**Problem to solve**. The data beneath this task is to be duplicated exactly, in its entirety.

**Stored dataset items**.
****

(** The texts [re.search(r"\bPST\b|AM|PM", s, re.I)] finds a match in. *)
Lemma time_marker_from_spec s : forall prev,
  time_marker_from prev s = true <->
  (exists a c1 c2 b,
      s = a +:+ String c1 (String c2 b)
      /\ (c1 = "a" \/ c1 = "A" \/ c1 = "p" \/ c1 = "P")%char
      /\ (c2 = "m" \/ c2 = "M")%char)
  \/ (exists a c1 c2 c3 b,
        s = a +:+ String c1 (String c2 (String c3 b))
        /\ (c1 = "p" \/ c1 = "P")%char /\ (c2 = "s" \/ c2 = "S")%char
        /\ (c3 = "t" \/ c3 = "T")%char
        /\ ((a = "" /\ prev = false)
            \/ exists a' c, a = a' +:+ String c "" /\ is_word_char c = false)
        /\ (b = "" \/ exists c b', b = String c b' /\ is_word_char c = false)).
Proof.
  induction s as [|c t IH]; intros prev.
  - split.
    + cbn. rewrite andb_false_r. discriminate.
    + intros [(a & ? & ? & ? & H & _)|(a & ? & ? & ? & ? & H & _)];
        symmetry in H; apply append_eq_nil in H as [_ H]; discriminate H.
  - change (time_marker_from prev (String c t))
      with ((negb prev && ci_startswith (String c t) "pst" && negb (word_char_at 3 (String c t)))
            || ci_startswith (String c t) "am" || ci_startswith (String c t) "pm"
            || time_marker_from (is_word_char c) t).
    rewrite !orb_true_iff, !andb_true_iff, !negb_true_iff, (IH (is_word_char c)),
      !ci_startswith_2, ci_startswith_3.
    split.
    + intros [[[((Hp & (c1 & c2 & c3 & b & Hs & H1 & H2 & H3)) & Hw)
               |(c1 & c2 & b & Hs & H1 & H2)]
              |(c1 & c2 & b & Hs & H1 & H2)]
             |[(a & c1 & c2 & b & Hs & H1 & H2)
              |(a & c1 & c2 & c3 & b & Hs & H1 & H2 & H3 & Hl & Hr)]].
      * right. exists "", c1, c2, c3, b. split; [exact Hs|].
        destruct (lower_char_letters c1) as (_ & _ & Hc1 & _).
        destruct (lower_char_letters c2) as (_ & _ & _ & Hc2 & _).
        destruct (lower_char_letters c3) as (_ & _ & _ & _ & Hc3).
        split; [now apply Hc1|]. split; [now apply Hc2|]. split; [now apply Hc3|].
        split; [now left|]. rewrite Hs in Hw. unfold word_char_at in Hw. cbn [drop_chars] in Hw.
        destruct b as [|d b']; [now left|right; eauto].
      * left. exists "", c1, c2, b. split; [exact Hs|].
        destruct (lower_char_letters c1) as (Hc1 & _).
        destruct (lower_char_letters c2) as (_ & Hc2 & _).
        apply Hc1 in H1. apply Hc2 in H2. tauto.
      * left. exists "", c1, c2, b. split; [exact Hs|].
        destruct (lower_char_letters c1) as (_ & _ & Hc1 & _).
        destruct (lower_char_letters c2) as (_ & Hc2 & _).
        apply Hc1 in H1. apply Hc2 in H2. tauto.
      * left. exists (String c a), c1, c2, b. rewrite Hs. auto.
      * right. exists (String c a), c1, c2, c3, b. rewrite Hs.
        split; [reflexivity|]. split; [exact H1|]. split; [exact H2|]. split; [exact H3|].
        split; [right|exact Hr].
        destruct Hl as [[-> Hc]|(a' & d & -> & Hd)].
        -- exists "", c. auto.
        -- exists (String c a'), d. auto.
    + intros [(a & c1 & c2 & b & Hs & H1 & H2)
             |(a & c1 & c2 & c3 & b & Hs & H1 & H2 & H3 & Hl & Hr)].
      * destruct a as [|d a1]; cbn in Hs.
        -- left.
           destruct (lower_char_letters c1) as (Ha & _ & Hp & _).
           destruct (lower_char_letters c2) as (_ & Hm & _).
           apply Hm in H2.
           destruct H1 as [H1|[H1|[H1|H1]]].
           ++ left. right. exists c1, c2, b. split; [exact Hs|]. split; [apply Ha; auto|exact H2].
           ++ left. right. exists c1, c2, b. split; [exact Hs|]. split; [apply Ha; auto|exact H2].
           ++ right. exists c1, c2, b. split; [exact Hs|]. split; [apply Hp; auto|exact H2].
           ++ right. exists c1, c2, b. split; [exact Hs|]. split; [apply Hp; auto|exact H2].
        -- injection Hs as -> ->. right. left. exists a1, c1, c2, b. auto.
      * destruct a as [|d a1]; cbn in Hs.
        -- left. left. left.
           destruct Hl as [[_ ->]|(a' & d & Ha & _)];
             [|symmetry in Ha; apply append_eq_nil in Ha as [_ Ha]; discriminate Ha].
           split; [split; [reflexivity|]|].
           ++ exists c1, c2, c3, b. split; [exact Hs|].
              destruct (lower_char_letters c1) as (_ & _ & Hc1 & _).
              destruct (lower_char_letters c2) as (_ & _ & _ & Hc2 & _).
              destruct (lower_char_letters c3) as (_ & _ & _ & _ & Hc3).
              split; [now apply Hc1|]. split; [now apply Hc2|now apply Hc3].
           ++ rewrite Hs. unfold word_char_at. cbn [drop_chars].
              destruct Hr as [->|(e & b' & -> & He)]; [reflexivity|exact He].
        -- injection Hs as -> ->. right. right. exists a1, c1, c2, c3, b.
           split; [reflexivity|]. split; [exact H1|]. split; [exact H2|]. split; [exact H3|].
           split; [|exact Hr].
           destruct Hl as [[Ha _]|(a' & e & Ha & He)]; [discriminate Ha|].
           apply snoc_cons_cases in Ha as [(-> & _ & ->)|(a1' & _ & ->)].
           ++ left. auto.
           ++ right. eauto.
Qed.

****

**Answer section**.
(** The texts [re.search(r"\bPST\b|AM|PM", s, re.I)] finds a match in. *)
Lemma time_marker_from_spec s : forall prev,
  time_marker_from prev s = true <->
  (exists a c1 c2 b,
      s = a +:+ String c1 (String c2 b)
      /\ (c1 = "a" \/ c1 = "A" \/ c1 = "p" \/ c1 = "P")%char
      /\ (c2 = "m" \/ c2 = "M")%char)
  \/ (exists a c1 c2 c3 b,
        s = a +:+ String c1 (String c2 (String c3 b))
        /\ (c1 = "p" \/ c1 = "P")%char /\ (c2 = "s" \/ c2 = "S")%char
        /\ (c3 = "t" \/ c3 = "T")%char
        /\ ((a = "" /\ prev = false)
            \/ exists a' c, a = a' +:+ String c "" /\ is_word_char c = false)
        /\ (b = "" \/ exists c b', b = String c b' /\ is_word_char c = false)).
Proof.
  induction s as [|c t IH]; intros prev.
  - split.
    + cbn. rewrite andb_false_r. discriminate.
    + intros [(a & ? & ? & ? & H & _)|(a & ? & ? & ? & ? & H & _)];
        symmetry in H; apply append_eq_nil in H as [_ H]; discriminate H.
  - change (time_marker_from prev (String c t))
      with ((negb prev && ci_startswith (String c t) "pst" && negb (word_char_at 3 (String c t)))
            || ci_startswith (String c t) "am" || ci_startswith (String c t) "pm"
            || time_marker_from (is_word_char c) t).
    rewrite !orb_true_iff, !andb_true_iff, !negb_true_iff, (IH (is_word_char c)),
      !ci_startswith_2, ci_startswith_3.
    split.
    + intros [[[((Hp & (c1 & c2 & c3 & b & Hs & H1 & H2 & H3)) & Hw)
               |(c1 & c2 & b & Hs & H1 & H2)]
              |(c1 & c2 & b & Hs & H1 & H2)]
             |[(a & c1 & c2 & b & Hs & H1 & H2)
              |(a & c1 & c2 & c3 & b & Hs & H1 & H2 & H3 & Hl & Hr)]].
      * right. exists "", c1, c2, c3, b. split; [exact Hs|].
        destruct (lower_char_letters c1) as (_ & _ & Hc1 & _).
        destruct (lower_char_letters c2) as (_ & _ & _ & Hc2 & _).
        destruct (lower_char_letters c3) as (_ & _ & _ & _ & Hc3).
        split; [now apply Hc1|]. split; [now apply Hc2|]. split; [now apply Hc3|].
        split; [now left|]. rewrite Hs in Hw. unfold word_char_at in Hw. cbn [drop_chars] in Hw.
        destruct b as [|d b']; [now left|right; eauto].
      * left. exists "", c1, c2, b. split; [exact Hs|].
        destruct (lower_char_letters c1) as (Hc1 & _).
        destruct (lower_char_letters c2) as (_ & Hc2 & _).
        apply Hc1 in H1. apply Hc2 in H2. tauto.
      * left. exists "", c1, c2, b. split; [exact Hs|].
        destruct (lower_char_letters c1) as (_ & _ & Hc1 & _).
        destruct (lower_char_letters c2) as (_ & Hc2 & _).
        apply Hc1 in H1. apply Hc2 in H2. tauto.
      * left. exists (String c a), c1, c2, b. rewrite Hs. auto.
      * right. exists (String c a), c1, c2, c3, b. rewrite Hs.
        split; [reflexivity|]. split; [exact H1|]. split; [exact H2|]. split; [exact H3|].
        split; [right|exact Hr].
        destruct Hl as [[-> Hc]|(a' & d & -> & Hd)].
        -- exists "", c. auto.
        -- exists (String c a'), d. auto.
    + intros [(a & c1 & c2 & b & Hs & H1 & H2)
             |(a & c1 & c2 & c3 & b & Hs & H1 & H2 & H3 & Hl & Hr)].
      * destruct a as [|d a1]; cbn in Hs.
        -- left.
           destruct (lower_char_letters c1) as (Ha & _ & Hp & _).
           destruct (lower_char_letters c2) as (_ & Hm & _).
           apply Hm in H2.
           destruct H1 as [H1|[H1|[H1|H1]]].
           ++ left. right. exists c1, c2, b. split; [exact Hs|]. split; [apply Ha; auto|exact H2].
           ++ left. right. exists c1, c2, b. split; [exact Hs|]. split; [apply Ha; auto|exact H2].
           ++ right. exists c1, c2, b. split; [exact Hs|]. split; [apply Hp; auto|exact H2].
           ++ right. exists c1, c2, b. split; [exact Hs|]. split; [apply Hp; auto|exact H2].
        -- injection Hs as -> ->. right. left. exists a1, c1, c2, b. auto.
      * destruct a as [|d a1]; cbn in Hs.
        -- left. left. left.
           destruct Hl as [[_ ->]|(a' & d & Ha & _)];
             [|symmetry in Ha; apply append_eq_nil in Ha as [_ Ha]; discriminate Ha].
           split; [split; [reflexivity|]|].
           ++ exists c1, c2, c3, b. split; [exact Hs|].
              destruct (lower_char_letters c1) as (_ & _ & Hc1 & _).
              destruct (lower_char_letters c2) as (_ & _ & _ & Hc2 & _).
              destruct (lower_char_letters c3) as (_ & _ & _ & _ & Hc3).
              split; [now apply Hc1|]. split; [now apply Hc2|now apply Hc3].
           ++ rewrite Hs. unfold word_char_at. cbn [drop_chars].
              destruct Hr as [->|(e & b' & -> & He)]; [reflexivity|exact He].
        -- injection Hs as -> ->. right. right. exists a1, c1, c2, c3, b.
           split; [reflexivity|]. split; [exact H1|]. split; [exact H2|]. split; [exact H3|].
           split; [|exact Hr].
           destruct Hl as [[Ha _]|(a' & e & Ha & He)]; [discriminate Ha|].
           apply snoc_cons_cases in Ha as [(-> & _ & ->)|(a1' & _ & ->)].
           ++ left. auto.
           ++ right. eauto.
Qed.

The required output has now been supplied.